Reading Group Questions
The following questions are designed to stimulate and enhance our understanding and analysis of the reading materials. Though we will use some of them during our discussions, their only function is to provide a useful and common starting point. They are not meant to limit our discussions.
Chapters 5 and 9
- What are the five categories used by Loshin to group the many DQ dimensions?
- How many DQ dimensions are included in each category? What do you think of the distribution?
- In each category, which dimension is most useful to you? Which dimension is easiest to measure?
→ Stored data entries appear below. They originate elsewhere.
Lemma items_bounded fuel : bounded fuel -> forall refs c items c',
  c.1 <= kMaxMaterializedNodes ->
  items_of (object fuel) refs c = Some (items, c') ->
  c.1 + fold_right (fun v acc => pv_nodes v + acc) 0 items <= c'.1 <= kMaxMaterializedNodes /\
  c.2 + fold_right (fun v acc => pv_copied v + acc) 0 items <= c'.2 /\
  (c.2 <= kMaxMaterializedBytes -> c'.2 <= kMaxMaterializedBytes) /\
  (fold_right (fun v acc => Nat.max (S (pv_depth v)) acc) O items < S fuel)%nat.
Proof.
  intros Hb. induction refs as [|r refs IH]; intros c items c' Hc; cbn [items_of].
  - intros [= <- <-]. simpl. lia.
  - destruct (object fuel r c) as [[v c1]|] eqn:E1; [|done].
    destruct (items_of _ refs c1) as [[vs c2]|] eqn:E2; [|done]. intros [= <- <-].
    destruct (Hb _ _ _ _ E1) as (? & ? & ? & ?).
    destruct (IH c1 vs c2 ltac:(lia) E2) as (? & ? & ? & ?). cbn [fold_right]. lia.
Qed.

Definition entries_nodes (d : list (Bytes * PlistValue)) : Z :=
  fold_right (fun e acc => 1 + pv_nodes e.2 + acc) 0 d.
Definition entries_copied (d : list (Bytes * PlistValue)) : Z :=
  fold_right (fun e acc => size_of e.1 + pv_copied e.2 + acc) 0 d.
Definition entries_depth (d : list (Bytes * PlistValue)) : nat :=
  fold_right (fun e acc => Nat.max (S (pv_depth e.2)) acc) O d.

Lemma emplace_measures k v d :
  entries_nodes (emplace k v d) <= entries_nodes d + 1 + pv_nodes v /\
  entries_copied (emplace k v d) <= entries_copied d + size_of k + pv_copied v /\
  (entries_depth (emplace k v d) <= Nat.max (entries_depth d) (S (pv_depth v)))%nat.
Proof.
  pose proof (pv_nodes_pos v). pose proof (pv_copied_nonneg v). pose proof (size_nonneg k).
  unfold entries_nodes, entries_copied, entries_depth.
  induction d as [|[k' v'] d IH]; cbn [emplace]; [simpl; lia|].
  destruct (bytes_ltb k k'); [simpl; lia|]. destruct (bytes_eqb k k'); [simpl; lia|].
  cbn [fold_right fst snd]. lia.
Qed.

Lemma entries_bounded fuel : bounded fuel -> forall krs vrs d c d' c',
  c.1 <= kMaxMaterializedNodes -> (entries_depth d < S fuel)%nat ->
  entries_of (object fuel) krs vrs d c = Some (d', c') ->
  entries_nodes d' - entries_nodes d + c.1 <= c'.1 <= kMaxMaterializedNodes /\
  entries_copied d' - entries_copied d + c.2 <= c'.2 /\
  (c.2 <= kMaxMaterializedBytes -> c'.2 <= kMaxMaterializedBytes) /\
  (entries_depth d' < S fuel)%nat.
Proof.
  intros Hb. induction krs as [|kr krs IH]; intros vrs d c d' c' Hc Hd; cbn [entries_of].
  - intros [= <- <-]. lia.
  - destruct vrs as [|vr vrs]; [intros [= <- <-]; lia|].
    destruct (object fuel kr c) as [[k c1]|] eqn:E1; [|done].
    destruct k as [| | |key| | |]; try done.
    destruct (object fuel vr c1) as [[v c2]|] eqn:E2; [|done]. intros He.
    destruct (Hb _ _ _ _ E1) as (? & ? & ? & ?). destruct (Hb _ _ _ _ E2) as (? & ? & ? & ?).
    destruct (emplace_measures key v d) as (? & ? & ?). cbn [pv_nodes pv_copied] in *.
    destruct (IH vrs (emplace key v d) c2 d' c' ltac:(lia) ltac:(lia) He) as (? & ? & ? & ?). lia.
Qed.

Lemma object_bounded fuel : bounded fuel.
Proof using Hfile.
  induction fuel as [|fuel IH]; intros i [n c] v [n' c']; [done|]. cbn [Bplist.object].
  destruct (offsets !! i) as [off|]; [|done].
  destruct (kMaxMaterializedNodes <? n + 1) eqn:En; [done|]. bool_hyps. cbv zeta.
  set (marker := byte_at file off).
  assert (0 <= Z.land marker 15) as Hnib by (apply Z.land_nonneg; lia).
  assert (forall v c', pv_nodes v = 1 -> pv_depth v = O -> pv_copied v <= c' - c ->
    (c <= kMaxMaterializedBytes -> c' <= kMaxMaterializedBytes) ->
    within (S fuel) (n, c) v (n + 1, c')) as Hleaf by (intros ? ? Hn1 Hd1 ? ?; unfold within;
      rewrite Hn1, Hd1; simpl; lia).
  destruct ((_ =? 0) && _); [intros [= <- <- <-]; apply Hleaf; simpl; lia|].
  destruct (_ =? 1); [destruct (read_be _ _ _); [|done]; intros [= <- <- <-]; apply Hleaf; simpl; lia|].
  destruct (_ =? 2).
  { destruct (read_be _ _ _); [|done]. destruct (_ =? 3); [intros [= <- <- <-]; apply Hleaf; simpl; lia|].
    destruct (_ =? 2); [intros [= <- <- <-]; apply Hleaf; simpl; lia|done]. }
  destruct (count file off _) as [[items doff]|] eqn:Ec; [|done].
  apply count_nonneg in Ec; [|done|done].
  set (room := size_of file - Z.of_nat doff).
  destruct (((_ =? 4) || (_ =? 5)) && _ && _) eqn:Ed.
  { destruct (_ <? c + items) eqn:Eb; [done|]. bool_hyps. intros [= <- <- <-].
    assert (size_of (subspan doff (Z.to_nat items) file) <= items)
      by (unfold subspan, size_of; rewrite length_take; lia).
    destruct (_ =? 4); apply Hleaf; simpl; lia. }
  destruct ((_ =? 6) && _ && _).
  { destruct (_ <? c + items * 3) eqn:Eb; [done|]. bool_hyps. intros [= <- <- <-].
    pose proof (utf8_length (subspan doff (Z.to_nat items * 2) file)) as Hu.
    assert (size_of (subspan doff (Z.to_nat items * 2) file) / 2 <= items).
    { apply Z.div_le_upper_bound; [lia|]. unfold subspan, size_of. rewrite length_take. lia. }
    apply Hleaf; simpl; lia. }
  lazymatch goal with |- (if ?b then _ else None) = _ -> _ => destruct b; [|done] end. destruct (read_refs _ _ _ _ _) as [refs|]; [|done].
  destruct (_ =? 10).
  - change (match items_of (object fuel) refs (n + 1, c) with
      | None => None | Some (values, c) => Some (PArray values, c) end = Some (v, (n', c')) ->
      within (S fuel) (n, c) v (n', c')).
    destruct (items_of _ _ _) as [[vs c2]|] eqn:Ei; [|done]. intros [= <- ->].
    apply items_bounded in Ei; [|exact IH|simpl; lia]. unfold within. cbn [pv_nodes pv_copied pv_depth fst snd] in *. lia.
  - change (match entries_of (object fuel) (take (Z.to_nat items) refs) (drop (Z.to_nat items) refs) []
      (n + 1, c) with None => None | Some (d, c) => Some (PDict d, c) end = Some (v, (n', c')) ->
      within (S fuel) (n, c) v (n', c')).
    destruct (entries_of _ _ _ _ _) as [[d c2]|] eqn:Ei; [|done]. intros [= <- ->].
    apply entries_bounded in Ei; [|exact IH|simpl; lia|simpl; lia].
    unfold within. cbn [pv_nodes pv_copied pv_depth fst snd] in *.
    fold (entries_nodes d) (entries_copied d) (entries_depth d).
    change (entries_nodes []) with 0 in *. change (entries_copied []) with 0 in *. lia.
Qed.
End Limits.

(** ** Theorems *)

(** C37. Property lists survive the binary format: for a value with 64-bit
    numbers, octet strings and keys in strict order, of at most 65,536 nodes, 64
    levels and 8 MiB of data, whose encoding fits in memory, decoding its
    encoding gives exactly the value. *)
Theorem bplist_roundtrip v :
  pv_ok v -> pv_nodes v <= kMaxMaterializedNodes -> (pv_depth v <= kMaxDepth)%nat ->
  pv_copied v <= kMaxMaterializedBytes -> size_of (encode_bplist v) < 2 ^ 64 ->
  decode_bplist (encode_bplist v) = Some v.
Proof.
  intros Hok Hn Hd Hc Hlen. unfold decode_bplist, encode_bplist in *.
  destruct (add_added v []) as (new & Ha & Hsz & Hf & Hh). rewrite Ha in *.
  specialize (Hh [] [] eq_refl). rewrite app_nil_r in Hh. cbn [app length] in *.
  by rewrite (decode_finish new v).
Qed.

Lemma bplist_roundtrip_witness :
  let v := PDict [(bs "deviceID", PString (bs "00:11")); (bs "features", PInt 130367356919);
                  (bs "streams", PArray [PDict [(bs "type", PInt 110)]; PData [1; 2; 3]])] in
  decode_bplist (encode_bplist v) = Some v.
Proof.
  cbv zeta. apply bplist_roundtrip; try (vm_compute; congruence).
  - cbn [pv_ok fold_right fst snd]. split_and!; try done; try apply bs_ok;
      try (split; vm_compute; congruence);
      try (repeat (apply Forall_cons_2; [split; vm_compute; congruence|]); apply Forall_nil_2).
    + repeat constructor; vm_compute; reflexivity.
    + repeat constructor.
  - apply Nat.leb_le. vm_compute. reflexivity.
Defined.

(** Decoding is bounded: whatever octets it is given, a value that
    [decode_bplist] returns has at most 65,536 nodes, copies at most 8 MiB of
    data and is at most 64 levels deep, so shared and cyclic references cannot
    blow it up. *)
Theorem bplist_decode_bounded bytes v :
  bytes_ok bytes -> decode_bplist bytes = Some v ->
  pv_nodes v <= kMaxMaterializedNodes /\ pv_copied v <= kMaxMaterializedBytes /\
  (pv_depth v <= kMaxDepth)%nat.
Proof.
  unfold decode_bplist, decode_bplist_counted. intros Hb [[v' c'] [Hd ->]]%fmap_Some.
  repeat case_match; try done.
  apply object_bounded in Hd as (? & ? & Hc & ?); [|done]. cbn [fst snd] in *.
  unfold kMaxMaterializedBytes in *. lia.
Qed.

Lemma bplist_decode_bounded_witness :
  exists v, decode_bplist (encode_bplist (PArray [PInt 1; PString (bs "x")])) = Some v /\
  pv_nodes v <= kMaxMaterializedNodes.
Proof.
  exists (PArray [PInt 1; PString (bs "x")]). split; [vm_compute; reflexivity|].
  apply (bplist_decode_bounded (encode_bplist (PArray [PInt 1; PString (bs "x")])));
    [|vm_compute; reflexivity].
  vm_compute. repeat (apply Forall_cons_2; [split; congruence|]). apply Forall_nil_2.
Defined.

(** An array that contains itself is refused at the depth limit. *)
Example cyclic_array_refused :
  decode_bplist (magic ++ [161; 0] ++ [8] ++ repeat 0 6 ++ [1; 1] ++ be_bytes 8 1 ++ be_bytes 8 0
                 ++ be_bytes 8 10) = None.
Proof. vm_compute. reflexivity. Qed.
- Are there any categories or dimensions missing? Which ones?
- What synonyms to "DQ dimension" are also used in the literature?
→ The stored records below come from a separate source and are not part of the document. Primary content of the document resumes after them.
(** [created]: whether the directory could be made; [removable]: which removals
    succeed. The result is the new path and what is left in the directory. *)
(* src/src/bridge/daemon_log.cpp:153-180 next_daemon_log_path *)
Definition next_daemon_log_path (state_directory : Bytes) (created : bool)
    (entries : list (Bytes * bool)) (removable : Bytes -> bool) (stamp pid : Z)
    : option Bytes * list (Bytes * bool) :=
  if negb created then (None, entries)
  else
    let gone := filter (fun n => removable n = true) (logs_to_remove entries) in
    (Some (path_join (path_join state_directory (bs "logs"))
             (log_name_prefix ++ dec stamp ++ bs "-" ++ dec pid ++ bs ".log")),
     filter (fun e => e.1 ∉ gone) entries).

(** ** Lemmas *)

Definition tail_of (l : Bytes) : Bytes := drop (length l - kMaximumBytes) l.

#[local] Opaque kMaximumBytes.

Lemma append_tail text l : append text (tail_of l) = tail_of (l ++ text).
Proof.
  unfold append, tail_of. set (k := kMaximumBytes). rewrite !length_app, !length_drop.
  destruct (Nat.le_gt_cases (length l) k) as [Hl|Hl].
  - replace (length l - k)%nat with O by lia. rewrite drop_0, Nat.sub_0_r.
    destruct (Nat.ltb_spec k (length l + length text)); [done|].
    by replace (length l + length text - k)%nat with O by lia.
  - replace (length l - (length l - k))%nat with k by lia.
    destruct (Nat.ltb_spec k (k + length text)).
    + replace (k + length text - k)%nat with (length text) by lia.
      rewrite <- drop_app_le, drop_drop by lia. f_equal. lia.
    + assert (text = []) as -> by (destruct text; simpl in *; [done|lia]).
      rewrite !app_nil_r. simpl. by rewrite Nat.add_0_r.
Qed.

Lemma pieces_from_None cur l :
  find_char 10 l = None -> pieces_from cur l = match rev cur ++ l with [] => [] | p => [p] end.
Proof.
  unfold find_char. revert cur; induction l as [|c l IH]; intros cur H.
  - simpl. rewrite app_nil_r. destruct cur as [|x cur]; [done|]. simpl.
    destruct (rev cur ++ [x]) eqn:E; [by apply app_eq_nil in E as [_ ?]|done].
  - cbn [search starts_with] in H. cbn [pieces_from]. rewrite (Z.eqb_sym c).
    destruct (10 =? c) eqn:E; cbn [andb] in H; [done|]. apply fmap_None in H.
    rewrite IH by done. simpl. by rewrite <- app_assoc.
Qed.

Lemma pieces_from_Some cur l n :
  find_char 10 l = Some n -> pieces_from cur l = (rev cur ++ take (S n) l) :: pieces (drop (S n) l).
Proof.
  unfold find_char. revert cur n; induction l as [|c l IH]; intros cur n H; [done|].
  cbn [search starts_with] in H. cbn [pieces_from]. rewrite (Z.eqb_sym c).
  destruct (10 =? c) eqn:E; cbn [andb] in H.
  - injection H as <-. apply Z.eqb_eq in E as <-. simpl. by rewrite drop_0.
  - apply fmap_Some in H as (m & Hm & ->). rewrite (IH _ _ Hm). simpl. by rewrite <- app_assoc.
Qed.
- How do Loshin's five categories echo the IDQ definitions and improvement approaches used by English, Redman, and Wang (from the June readings)?
- According to Loshin, why is it important to understand and use the notion of DQ dimensions?
- How does Loshin's concept of "sentinel rules" help mitigate the risks of using too many or too few DQ dimensions? Or of using too few categories
- What DQ dimensions are used in your organization, and how are they measured?
Chapters 12
- What is Loshin's definition of "business rule"? Of "rules engine"?
- What are some of the attributes of a well-formed business rule?
- Does Loshin differentiate between DQ rules and business rules? Do you agree with him?
- State an example of a specific DQ expectation, phrased as an assertion or derivation, for two or three DQ dimensions your organization uses.
- Which DQ dimensions can easily be measured using a rules-based engine. Which ones cannot?
- According to Loshin, what are the benefits of the rules-based approach? What are its limitations?
- In what ways can rules-based systems and engines help assure data quality?
- What enhancements can you make to your organization's DQ definition and measurement practices, based on the concepts in these three chapters?